**WORK TO BE COMPLETED**:
Counting every line in the records below that holds "INDEX", give the total and add nothing.

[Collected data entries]

⟨

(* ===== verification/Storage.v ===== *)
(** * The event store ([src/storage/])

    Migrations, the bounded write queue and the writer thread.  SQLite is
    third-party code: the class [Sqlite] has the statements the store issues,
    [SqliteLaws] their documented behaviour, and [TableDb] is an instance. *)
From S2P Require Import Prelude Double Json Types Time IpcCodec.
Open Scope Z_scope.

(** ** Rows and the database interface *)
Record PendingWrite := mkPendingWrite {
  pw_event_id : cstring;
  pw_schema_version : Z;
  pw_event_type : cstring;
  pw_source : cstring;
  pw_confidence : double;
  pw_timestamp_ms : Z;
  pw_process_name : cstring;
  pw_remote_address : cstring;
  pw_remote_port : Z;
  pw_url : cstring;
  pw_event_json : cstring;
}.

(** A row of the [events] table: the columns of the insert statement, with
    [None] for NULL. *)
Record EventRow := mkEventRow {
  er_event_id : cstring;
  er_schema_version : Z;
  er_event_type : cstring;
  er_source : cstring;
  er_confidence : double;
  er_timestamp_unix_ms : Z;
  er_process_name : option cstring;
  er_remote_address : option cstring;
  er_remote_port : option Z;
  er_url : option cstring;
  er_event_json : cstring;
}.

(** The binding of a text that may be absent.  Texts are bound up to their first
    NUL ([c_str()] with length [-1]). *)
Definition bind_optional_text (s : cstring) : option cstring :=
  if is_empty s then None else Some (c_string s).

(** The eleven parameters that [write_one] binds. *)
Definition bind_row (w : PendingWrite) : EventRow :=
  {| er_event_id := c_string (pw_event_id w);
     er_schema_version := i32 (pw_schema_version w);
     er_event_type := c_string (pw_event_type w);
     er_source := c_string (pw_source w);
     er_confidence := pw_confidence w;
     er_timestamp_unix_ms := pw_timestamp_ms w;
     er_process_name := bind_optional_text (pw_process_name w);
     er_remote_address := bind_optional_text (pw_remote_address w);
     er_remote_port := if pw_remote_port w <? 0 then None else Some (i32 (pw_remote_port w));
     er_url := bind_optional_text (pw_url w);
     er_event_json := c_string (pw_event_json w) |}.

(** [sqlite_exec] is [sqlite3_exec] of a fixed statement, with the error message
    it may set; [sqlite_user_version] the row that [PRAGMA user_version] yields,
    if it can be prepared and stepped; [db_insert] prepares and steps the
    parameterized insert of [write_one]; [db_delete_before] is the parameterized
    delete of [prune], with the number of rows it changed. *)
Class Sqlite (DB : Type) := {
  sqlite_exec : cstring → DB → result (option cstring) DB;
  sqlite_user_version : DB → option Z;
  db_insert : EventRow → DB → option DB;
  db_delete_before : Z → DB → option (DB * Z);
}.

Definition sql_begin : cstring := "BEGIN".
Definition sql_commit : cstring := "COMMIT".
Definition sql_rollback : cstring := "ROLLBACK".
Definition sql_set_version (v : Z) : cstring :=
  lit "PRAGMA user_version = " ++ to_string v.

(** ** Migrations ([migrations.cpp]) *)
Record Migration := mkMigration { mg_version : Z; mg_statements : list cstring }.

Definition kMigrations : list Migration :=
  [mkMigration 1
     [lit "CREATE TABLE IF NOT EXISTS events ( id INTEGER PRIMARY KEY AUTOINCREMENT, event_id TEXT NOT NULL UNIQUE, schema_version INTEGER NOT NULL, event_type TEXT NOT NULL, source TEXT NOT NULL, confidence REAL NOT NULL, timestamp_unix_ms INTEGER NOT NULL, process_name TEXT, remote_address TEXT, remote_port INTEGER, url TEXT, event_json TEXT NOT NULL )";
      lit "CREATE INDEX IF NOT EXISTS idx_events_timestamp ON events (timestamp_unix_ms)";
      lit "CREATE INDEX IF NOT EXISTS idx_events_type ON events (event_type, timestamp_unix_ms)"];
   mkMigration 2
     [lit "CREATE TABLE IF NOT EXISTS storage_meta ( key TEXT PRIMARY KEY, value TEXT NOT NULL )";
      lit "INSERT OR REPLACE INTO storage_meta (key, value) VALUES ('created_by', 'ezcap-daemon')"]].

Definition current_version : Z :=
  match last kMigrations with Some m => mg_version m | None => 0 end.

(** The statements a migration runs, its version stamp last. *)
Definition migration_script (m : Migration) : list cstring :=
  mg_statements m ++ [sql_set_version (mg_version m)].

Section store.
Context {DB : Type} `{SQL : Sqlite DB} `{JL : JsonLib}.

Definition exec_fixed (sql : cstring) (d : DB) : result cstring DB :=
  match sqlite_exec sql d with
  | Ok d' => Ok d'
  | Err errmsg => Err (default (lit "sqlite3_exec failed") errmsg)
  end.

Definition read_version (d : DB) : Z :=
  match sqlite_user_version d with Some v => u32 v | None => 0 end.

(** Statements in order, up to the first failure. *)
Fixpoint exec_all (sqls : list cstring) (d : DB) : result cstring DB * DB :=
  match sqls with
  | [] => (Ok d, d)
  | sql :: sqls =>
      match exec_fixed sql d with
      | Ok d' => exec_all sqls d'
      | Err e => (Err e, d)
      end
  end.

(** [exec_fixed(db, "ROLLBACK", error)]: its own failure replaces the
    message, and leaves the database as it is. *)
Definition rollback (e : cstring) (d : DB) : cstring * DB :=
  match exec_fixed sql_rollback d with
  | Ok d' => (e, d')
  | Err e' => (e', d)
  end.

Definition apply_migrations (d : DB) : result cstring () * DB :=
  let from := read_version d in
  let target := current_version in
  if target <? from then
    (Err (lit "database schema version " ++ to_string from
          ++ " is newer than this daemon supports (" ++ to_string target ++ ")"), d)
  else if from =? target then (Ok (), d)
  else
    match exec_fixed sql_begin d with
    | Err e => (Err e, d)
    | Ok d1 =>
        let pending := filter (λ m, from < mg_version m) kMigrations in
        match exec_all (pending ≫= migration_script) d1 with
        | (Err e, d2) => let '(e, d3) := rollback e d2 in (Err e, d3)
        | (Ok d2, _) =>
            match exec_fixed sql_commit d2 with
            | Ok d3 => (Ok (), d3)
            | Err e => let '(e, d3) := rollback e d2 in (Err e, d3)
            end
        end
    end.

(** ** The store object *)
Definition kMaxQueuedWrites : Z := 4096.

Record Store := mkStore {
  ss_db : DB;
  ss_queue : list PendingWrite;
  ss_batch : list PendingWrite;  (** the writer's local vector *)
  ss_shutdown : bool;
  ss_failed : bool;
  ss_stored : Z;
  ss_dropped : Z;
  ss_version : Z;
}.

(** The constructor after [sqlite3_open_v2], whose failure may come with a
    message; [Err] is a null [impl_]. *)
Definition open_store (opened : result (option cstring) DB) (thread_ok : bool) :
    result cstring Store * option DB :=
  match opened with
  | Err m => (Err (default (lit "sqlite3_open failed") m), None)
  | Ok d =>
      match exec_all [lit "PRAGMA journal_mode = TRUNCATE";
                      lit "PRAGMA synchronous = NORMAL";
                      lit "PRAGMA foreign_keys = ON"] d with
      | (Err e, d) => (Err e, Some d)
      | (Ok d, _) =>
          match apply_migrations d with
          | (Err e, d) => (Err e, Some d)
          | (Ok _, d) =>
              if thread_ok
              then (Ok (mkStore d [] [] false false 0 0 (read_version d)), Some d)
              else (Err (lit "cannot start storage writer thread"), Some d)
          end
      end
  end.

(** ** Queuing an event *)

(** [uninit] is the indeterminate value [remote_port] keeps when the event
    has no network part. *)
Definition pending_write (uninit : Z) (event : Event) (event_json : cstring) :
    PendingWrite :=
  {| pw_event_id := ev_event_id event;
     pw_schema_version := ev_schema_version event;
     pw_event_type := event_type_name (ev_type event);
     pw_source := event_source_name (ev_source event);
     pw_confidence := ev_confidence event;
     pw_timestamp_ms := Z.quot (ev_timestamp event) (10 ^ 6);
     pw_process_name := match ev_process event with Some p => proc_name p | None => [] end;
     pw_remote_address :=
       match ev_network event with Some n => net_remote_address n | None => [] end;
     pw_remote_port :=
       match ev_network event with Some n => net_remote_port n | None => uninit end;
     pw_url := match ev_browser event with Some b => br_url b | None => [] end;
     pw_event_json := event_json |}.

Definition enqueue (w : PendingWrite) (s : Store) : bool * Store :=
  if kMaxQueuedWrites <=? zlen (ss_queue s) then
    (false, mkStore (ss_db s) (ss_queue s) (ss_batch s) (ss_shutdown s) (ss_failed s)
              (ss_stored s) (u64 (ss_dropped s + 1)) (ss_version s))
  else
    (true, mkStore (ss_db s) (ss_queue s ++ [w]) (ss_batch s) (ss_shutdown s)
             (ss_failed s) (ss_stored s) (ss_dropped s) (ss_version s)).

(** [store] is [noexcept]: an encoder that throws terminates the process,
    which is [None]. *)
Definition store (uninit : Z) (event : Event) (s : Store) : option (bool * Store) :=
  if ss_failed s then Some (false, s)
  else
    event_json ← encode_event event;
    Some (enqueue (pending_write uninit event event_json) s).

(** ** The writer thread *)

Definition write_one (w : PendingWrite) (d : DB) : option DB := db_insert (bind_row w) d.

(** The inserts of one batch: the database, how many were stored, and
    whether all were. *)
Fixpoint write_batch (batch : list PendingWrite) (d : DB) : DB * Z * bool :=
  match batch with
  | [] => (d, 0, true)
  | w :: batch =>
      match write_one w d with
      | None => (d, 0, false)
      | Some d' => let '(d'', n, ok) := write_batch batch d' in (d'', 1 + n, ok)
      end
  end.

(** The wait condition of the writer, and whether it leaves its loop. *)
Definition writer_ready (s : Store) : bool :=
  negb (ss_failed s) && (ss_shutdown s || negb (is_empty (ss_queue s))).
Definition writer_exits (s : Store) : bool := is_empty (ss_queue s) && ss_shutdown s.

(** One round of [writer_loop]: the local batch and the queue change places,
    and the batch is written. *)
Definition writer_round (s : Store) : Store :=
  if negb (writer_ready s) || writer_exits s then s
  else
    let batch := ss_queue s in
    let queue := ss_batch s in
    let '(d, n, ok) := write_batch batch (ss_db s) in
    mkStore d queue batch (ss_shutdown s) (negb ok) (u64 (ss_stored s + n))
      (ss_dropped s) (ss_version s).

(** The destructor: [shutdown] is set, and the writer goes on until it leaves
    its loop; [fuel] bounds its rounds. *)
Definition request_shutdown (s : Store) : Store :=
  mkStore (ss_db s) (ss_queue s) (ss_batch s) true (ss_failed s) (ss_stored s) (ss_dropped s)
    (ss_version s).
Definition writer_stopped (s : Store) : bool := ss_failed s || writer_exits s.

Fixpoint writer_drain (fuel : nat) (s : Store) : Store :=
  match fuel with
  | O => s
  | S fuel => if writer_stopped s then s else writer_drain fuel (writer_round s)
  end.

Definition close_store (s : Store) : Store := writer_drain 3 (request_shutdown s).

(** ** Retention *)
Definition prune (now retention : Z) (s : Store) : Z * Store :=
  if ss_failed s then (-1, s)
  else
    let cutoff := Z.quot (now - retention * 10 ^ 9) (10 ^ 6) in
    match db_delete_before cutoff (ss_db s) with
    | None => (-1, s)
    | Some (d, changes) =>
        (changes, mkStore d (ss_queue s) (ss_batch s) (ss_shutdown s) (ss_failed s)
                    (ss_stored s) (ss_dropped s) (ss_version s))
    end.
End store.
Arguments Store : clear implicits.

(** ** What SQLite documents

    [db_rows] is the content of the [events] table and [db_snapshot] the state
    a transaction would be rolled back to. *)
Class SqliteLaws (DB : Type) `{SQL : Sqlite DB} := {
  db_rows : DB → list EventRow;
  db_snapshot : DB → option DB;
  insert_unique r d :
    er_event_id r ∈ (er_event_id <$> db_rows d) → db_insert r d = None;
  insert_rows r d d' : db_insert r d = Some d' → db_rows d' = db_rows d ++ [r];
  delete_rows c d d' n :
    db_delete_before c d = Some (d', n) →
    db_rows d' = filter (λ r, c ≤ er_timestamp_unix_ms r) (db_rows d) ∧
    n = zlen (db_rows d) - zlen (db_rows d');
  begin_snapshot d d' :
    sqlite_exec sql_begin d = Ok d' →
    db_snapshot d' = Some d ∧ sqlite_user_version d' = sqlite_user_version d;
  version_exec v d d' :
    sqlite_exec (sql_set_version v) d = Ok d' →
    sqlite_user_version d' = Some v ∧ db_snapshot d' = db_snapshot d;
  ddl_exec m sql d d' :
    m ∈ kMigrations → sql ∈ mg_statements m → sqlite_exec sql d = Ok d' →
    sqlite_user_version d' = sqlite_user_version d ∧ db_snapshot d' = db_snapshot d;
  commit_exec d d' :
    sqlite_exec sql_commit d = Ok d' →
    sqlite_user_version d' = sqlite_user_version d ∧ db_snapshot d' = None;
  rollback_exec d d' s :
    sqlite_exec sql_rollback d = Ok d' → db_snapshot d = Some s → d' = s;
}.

⟩

**WRITTEN REPLY**:
2